More than 300 specialized epilepsy centers in the United States provide access to the full range of diagnostic and treatment options with the goal of controlling seizures and improving quality of life for people living with epilepsy.
Susan Arnold, M.D.
Secretary/Treasurer, National Association of Epilepsy Centers (NAEC); Adjunct Professor of Pediatric Neurology, Yale University
Epilepsy is one of the most common chronic neurologic conditions worldwide, affecting 3.4 million people in the United States. Epilepsy affects a person’s quality of life and is associated with an increased risk for related physical and mental health problems, and a higher mortality rate than the general population. Seizures can occur at any age, and a new diagnosis of epilepsy has a profound impact on an individual and their family. Among the difficult choices faced is the decision about where and how to pursue medical treatment.
Most often, people begin their epilepsy care with a neurologist in their community. General neurologists have training in seizure diagnosis and treatment, but may not have the expertise of epilepsy center staff. They also do not have access to the full range of diagnostic and treatment options found at specialized epilepsy centers in the United States.
In contrast, epilepsy centers that are accredited by the National Association of Epilepsy Centers (NAEC) have multidisciplinary teams with advanced training in epilepsy care and provide a broad range of diagnostic services and medical, surgical, and dietary therapies. Although the NAEC offers tools to help patients find an epilepsy center, the nearest one may require travel or may have a wait for new appointments. How should someone decide when to seek care from one?
The Epilepsy Foundation, American Epilepsy Society, and NAEC recommend that patients seek evaluation at an epilepsy center if they are:
- Continuing to have seizures despite treatment for more than one year
- Continuing to have seizures despite treatment with two different medications
- Experiencing unacceptable side effects from epilepsy therapy
- Concerned about how epilepsy affects their health and daily life
- Pregnant or want to become pregnant
- Seeking a higher level of epilepsy care
- Interested in learning more about what caused their seizures, or about all potential options to treat or cure their epilepsy
Greater expertise, greater outcomes
In the past, the most common reason for referral to an epilepsy center was the search for better seizure control. Approximately 30% of patients with epilepsy have refractory seizures despite treatment with anti-seizure medications. These individuals may benefit from non-medication therapies offered by centers, including epilepsy surgery, the ketogenic diet, and neurostimulators. Epilepsy surgery includes several safe and effective treatment options that can control or even cure epilepsy. Unfortunately, delays in referral to epilepsy centers mean that not all children and adults who can benefit from this treatment choice will receive surgery. The American Academy of Neurology has even made timely referral to an epilepsy center part of their quality measures for epilepsy care.

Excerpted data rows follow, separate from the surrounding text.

(* ===== verification/InnerBundleInfo.v ===== *)
(** * InnerBundleInfo: what the service knows about one bundle

    Models services/bundlemgr/include/inner_bundle_info.h,
    src/inner_bundle_info.cpp and inner_bundle_user_info.h: the record, its
    modules (add, update, remove), its users, the enabled state of the
    application and its abilities, the removable flags and the dependencies
    between modules.  The queries that build the information objects handed
    to clients are in InnerBundleQuery.v. *)

From stdpp Require Import strings relations.
From S2P Require Import Prelude Strings StdMap BundleTypes Skill.

Open Scope string_scope.
Open Scope list_scope.
Open Scope Z_scope.

(** ** The record *)

Record InnerBundleUserInfo := mkInnerBundleUserInfo {
  ibu_bundleUserInfo : BundleUserInfo;
  ibu_uid : Z;
  ibu_gids : list Z;
  ibu_accessTokenId : Z;
  ibu_bundleName : string;
  ibu_installTime : Z;
  ibu_updateTime : Z;
}.

#[export] Instance eta_InnerBundleUserInfo : Eta InnerBundleUserInfo := λ r,
  mkInnerBundleUserInfo (ibu_bundleUserInfo r) (ibu_uid r) (ibu_gids r) (ibu_accessTokenId r)
    (ibu_bundleName r) (ibu_installTime r) (ibu_updateTime r).

Definition new_InnerBundleUserInfo : InnerBundleUserInfo :=
  mkInnerBundleUserInfo new_BundleUserInfo INVALID_UID [] 0 "" 0 0.

Record Distro := mkDistro {
  di_deliveryWithInstall : bool;
  di_moduleName : string;
  di_moduleType : string;
  di_installationFree : bool;
}.

#[export] Instance eta_Distro : Eta Distro := λ r,
  mkDistro (di_deliveryWithInstall r) (di_moduleName r) (di_moduleType r) (di_installationFree r).

Definition new_Distro : Distro :=
  mkDistro false "" "" false.

Record DefinePermission := mkDefinePermission {
  dp_name : string;
  dp_grantMode : string;
  dp_availableLevel : string;
  dp_availableScope : list string;
  dp_provisionEnable : bool;
  dp_distributedSceneEnable : bool;
  dp_label : string;
  dp_labelId : Z;
  dp_description : string;
  dp_descriptionId : Z;
}.

#[export] Instance eta_DefinePermission : Eta DefinePermission := λ r,
  mkDefinePermission (dp_name r) (dp_grantMode r) (dp_availableLevel r) (dp_availableScope r)
    (dp_provisionEnable r) (dp_distributedSceneEnable r) (dp_label r) (dp_labelId r) (dp_description r)
    (dp_descriptionId r).

Definition new_DefinePermission : DefinePermission :=
  mkDefinePermission "" "system_grant" "normal" [] true false "" 0 "" 0.

Record InnerModuleInfo := mkInnerModuleInfo {
  im_modulePackage : string;
  im_moduleName : string;
  im_modulePath : string;
  im_moduleDataDir : string;
  im_moduleResPath : string;
  im_label : string;
  im_hapPath : string;
  im_labelId : Z;
  im_description : string;
  im_descriptionId : Z;
  im_mainAbility : string;
  im_entryAbilityKey : string;
  im_srcPath : string;
  im_hashValue : string;
  im_isEntry : bool;
  im_installationFree : bool;
  im_isRemovable : stdmap string bool;
  im_metaData : MetaData;
  im_colorMode : ModuleColorMode;
  im_distro : Distro;
  im_reqCapabilities : list string;
  im_defPermissions : list DefinePermission;
  im_abilityKeys : list string;
  im_skillKeys : list string;
  im_pages : string;
  im_process : string;
  im_srcEntrance : string;
  im_uiSyntax : string;
  im_virtualMachine : string;
  im_isModuleJson : bool;
  im_isStageBasedModel : bool;
  im_definePermissions : list DefinePermission;
  im_requestPermissions : list RequestPermission;
  im_deviceTypes : list string;
  im_extensionKeys : list string;
  im_extensionSkillKeys : list string;
  im_metadata : list Metadata;
  im_upgradeFlag : Z;
  im_dependencies : list string;
}.

#[export] Instance eta_InnerModuleInfo : Eta InnerModuleInfo := λ r,
  mkInnerModuleInfo (im_modulePackage r) (im_moduleName r) (im_modulePath r) (im_moduleDataDir r)
    (im_moduleResPath r) (im_label r) (im_hapPath r) (im_labelId r) (im_description r) (im_descriptionId r)
    (im_mainAbility r) (im_entryAbilityKey r) (im_srcPath r) (im_hashValue r) (im_isEntry r)
    (im_installationFree r) (im_isRemovable r) (im_metaData r) (im_colorMode r) (im_distro r)
    (im_reqCapabilities r) (im_defPermissions r) (im_abilityKeys r) (im_skillKeys r) (im_pages r)
    (im_process r) (im_srcEntrance r) (im_uiSyntax r) (im_virtualMachine r) (im_isModuleJson r)
    (im_isStageBasedModel r) (im_definePermissions r) (im_requestPermissions r) (im_deviceTypes r)
    (im_extensionKeys r) (im_extensionSkillKeys r) (im_metadata r) (im_upgradeFlag r) (im_dependencies r).

Definition new_InnerModuleInfo : InnerModuleInfo :=
  mkInnerModuleInfo "" "" "" "" "" "" "" 0 "" 0 "" "" "" "" false false ∅ new_MetaData ModuleColorMode_AUTO
    new_Distro [] [] [] [] "" "" "" "" "" false false [] [] [] [] [] [] 0 [].

(** [InstallExceptionStatus]; a mark stores it as an [int32_t]. *)
Definition INSTALL_START_MARK : Z := 1.
Definition INSTALL_FINISH : Z := 2.
Definition UPDATING_EXISTED_START : Z := 3.
Definition UPDATING_NEW_START : Z := 4.
Definition UPDATING_FINISH : Z := 5.
Definition UNINSTALL_BUNDLE_START : Z := 6.
Definition UNINSTALL_PACKAGE_START : Z := 7.
Definition UNKNOWN_STATUS : Z := 8.

Record InstallMark := mkInstallMark {
  mark_bundleName : string;
  mark_packageName : string;
  mark_status : Z;
}.

#[export] Instance eta_InstallMark : Eta InstallMark := λ r,
  mkInstallMark (mark_bundleName r) (mark_packageName r) (mark_status r).

Definition new_InstallMark : InstallMark :=
  mkInstallMark "" "" UNKNOWN_STATUS.

Record SandboxAppPersistentInfo := mkSandboxAppPersistentInfo {
  sap_accessTokenId : Z;
  sap_appIndex : Z;
  sap_userId : Z;
}.

#[export] Instance eta_SandboxAppPersistentInfo : Eta SandboxAppPersistentInfo := λ r,
  mkSandboxAppPersistentInfo (sap_accessTokenId r) (sap_appIndex r) (sap_userId r).

Definition new_SandboxAppPersistentInfo : SandboxAppPersistentInfo :=
  mkSandboxAppPersistentInfo 0 0 INVALID_USERID.

Inductive AppType := AppType_SYSTEM_APP | AppType_THIRD_SYSTEM_APP | AppType_THIRD_PARTY_APP.
Inductive BundleStatus := BundleStatus_ENABLED | BundleStatus_DISABLED.
Definition DistributedBundleInfo_sendable (x : DistributedBundleInfo) : Prop :=
  utf8 (dbi_bundleName x)
  ∧ utf8 (dbi_versionName x)
  ∧ utf8 (dbi_appId x)
  ∧ small (dbi_moduleInfos x)
  ∧ Forall (λ e, text_ok (to_json e)) (dbi_moduleInfos x).
End Codecs.

(** * What one end writes the other reads *)

Section RoundTrips.
Context {P U O : Type} `{HP : Parcel P U O} `{HT : JsonText} `{HU : Uninit} `{HA : UninitAbilityType}.
#[local] Abbreviation PM := (On P).

(** All members one after the other. *)
Ltac receive x := intros; destruct_and?; repeat send_member; destruct x; apply sends_ret.

Lemma Metadata_sends x :
  Metadata_sendable x → sends (Metadata_Marshalling x) Metadata_Unmarshalling x.
Proof.
  unfold Metadata_sendable, Metadata_Marshalling, Metadata_Unmarshalling,
    Metadata_ReadFromParcel. receive x.
Qed.
#[local] Hint Resolve Metadata_sends : parcel.

Lemma CustomizeData_sends x :
  CustomizeData_sendable x → sends (CustomizeData_Marshalling x) CustomizeData_Unmarshalling x.
Proof.
  unfold CustomizeData_sendable, CustomizeData_Marshalling, CustomizeData_Unmarshalling,
    CustomizeData_ReadFromParcel. receive x.
Qed.
#[local] Hint Resolve CustomizeData_sends : parcel.

Lemma ModuleInfo_sends x :
  ModuleInfo_sendable x → sends (ModuleInfo_Marshalling x) ModuleInfo_Unmarshalling x.
Proof.
  unfold ModuleInfo_sendable, ModuleInfo_Marshalling, ModuleInfo_Unmarshalling,
    ModuleInfo_ReadFromParcel. receive x.
Qed.
#[local] Hint Resolve ModuleInfo_sends : parcel.

Lemma RequestPermissionUsedScene_sends x :
  RequestPermissionUsedScene_sendable x → sends (RequestPermissionUsedScene_Marshalling x) RequestPermissionUsedScene_Unmarshalling x.
Proof.
  unfold RequestPermissionUsedScene_sendable, RequestPermissionUsedScene_Marshalling, RequestPermissionUsedScene_Unmarshalling,
    RequestPermissionUsedScene_ReadFromParcel. receive x.
Qed.
#[local] Hint Resolve RequestPermissionUsedScene_sends : parcel.

Lemma RequestPermission_sends x :
  RequestPermission_sendable x → sends (RequestPermission_Marshalling x) RequestPermission_Unmarshalling x.
Proof.
  unfold RequestPermission_sendable, RequestPermission_Marshalling, RequestPermission_Unmarshalling,
    RequestPermission_ReadFromParcel. receive x.
Qed.
#[local] Hint Resolve RequestPermission_sends : parcel.

Lemma BundleUserInfo_sends x :
  BundleUserInfo_sendable x → sends (BundleUserInfo_Marshalling x) BundleUserInfo_Unmarshalling x.
Proof.
  unfold BundleUserInfo_sendable, BundleUserInfo_Marshalling, BundleUserInfo_Unmarshalling,
    BundleUserInfo_ReadFromParcel. receive x.
Qed.
#[local] Hint Resolve BundleUserInfo_sends : parcel.

Lemma CommonEventInfo_sends x :
  CommonEventInfo_sendable x → sends (CommonEventInfo_Marshalling x) CommonEventInfo_Unmarshalling x.
Proof.
  unfold CommonEventInfo_sendable, CommonEventInfo_Marshalling, CommonEventInfo_Unmarshalling,
    CommonEventInfo_ReadFromParcel. receive x.
Qed.
#[local] Hint Resolve CommonEventInfo_sends : parcel.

Even patients who are not candidates for surgery can benefit from the expertise that epilepsy centers offer in the use of newer antiseizure medications and in selecting the most appropriate therapy. Some seizure types or epilepsy syndromes respond better to specific epilepsy medications and can even be made worse with wrong medicine choice. Epilepsy centers use advanced diagnostic tools, such as genetic testing, specialized brain imaging, or evaluation in an Epilepsy Monitoring Unit, to better understand each patient’s seizures and to select the best treatment option. In some cases, centers may even discover that the diagnosis of epilepsy is incorrect, leading to a more appropriate diagnosis and treatment.
Holistic care for better quality of life
Care in a modern epilepsy center is about more than just seizure control. A multidisciplinary approach means that centers also have resources to improve quality of life and address other ways in which epilepsy impacts a person’s life. This may include addressing cognitive, behavioral, or mental health concerns; pregnancy planning and reproductive health; genetic counselling for individuals with complex epilepsy syndromes; or assisting with overcoming barriers to medication access. Centers also offer educational resources designed to help people with epilepsy and their families throughout their epilepsy care journey.
The NAEC advocates for people with epilepsy by ensuring their voices are heard in setting priorities for epilepsy centers. It recently developed new guidelines for centers, relying on a panel of experts which included people with epilepsy, their caregivers, and the medical professionals who care for them. Through a rigorous accreditation process, the NAEC evaluates epilepsy centers regularly to make sure they meet more than 40 criteria demonstrating that they provide comprehensive services to their patients. It also offers resources and education to centers to help them meet these quality goals. Not everyone needs to be seen in a specialized epilepsy center, but for those who do need a higher level of care, the NAEC is committed to making sure it is available.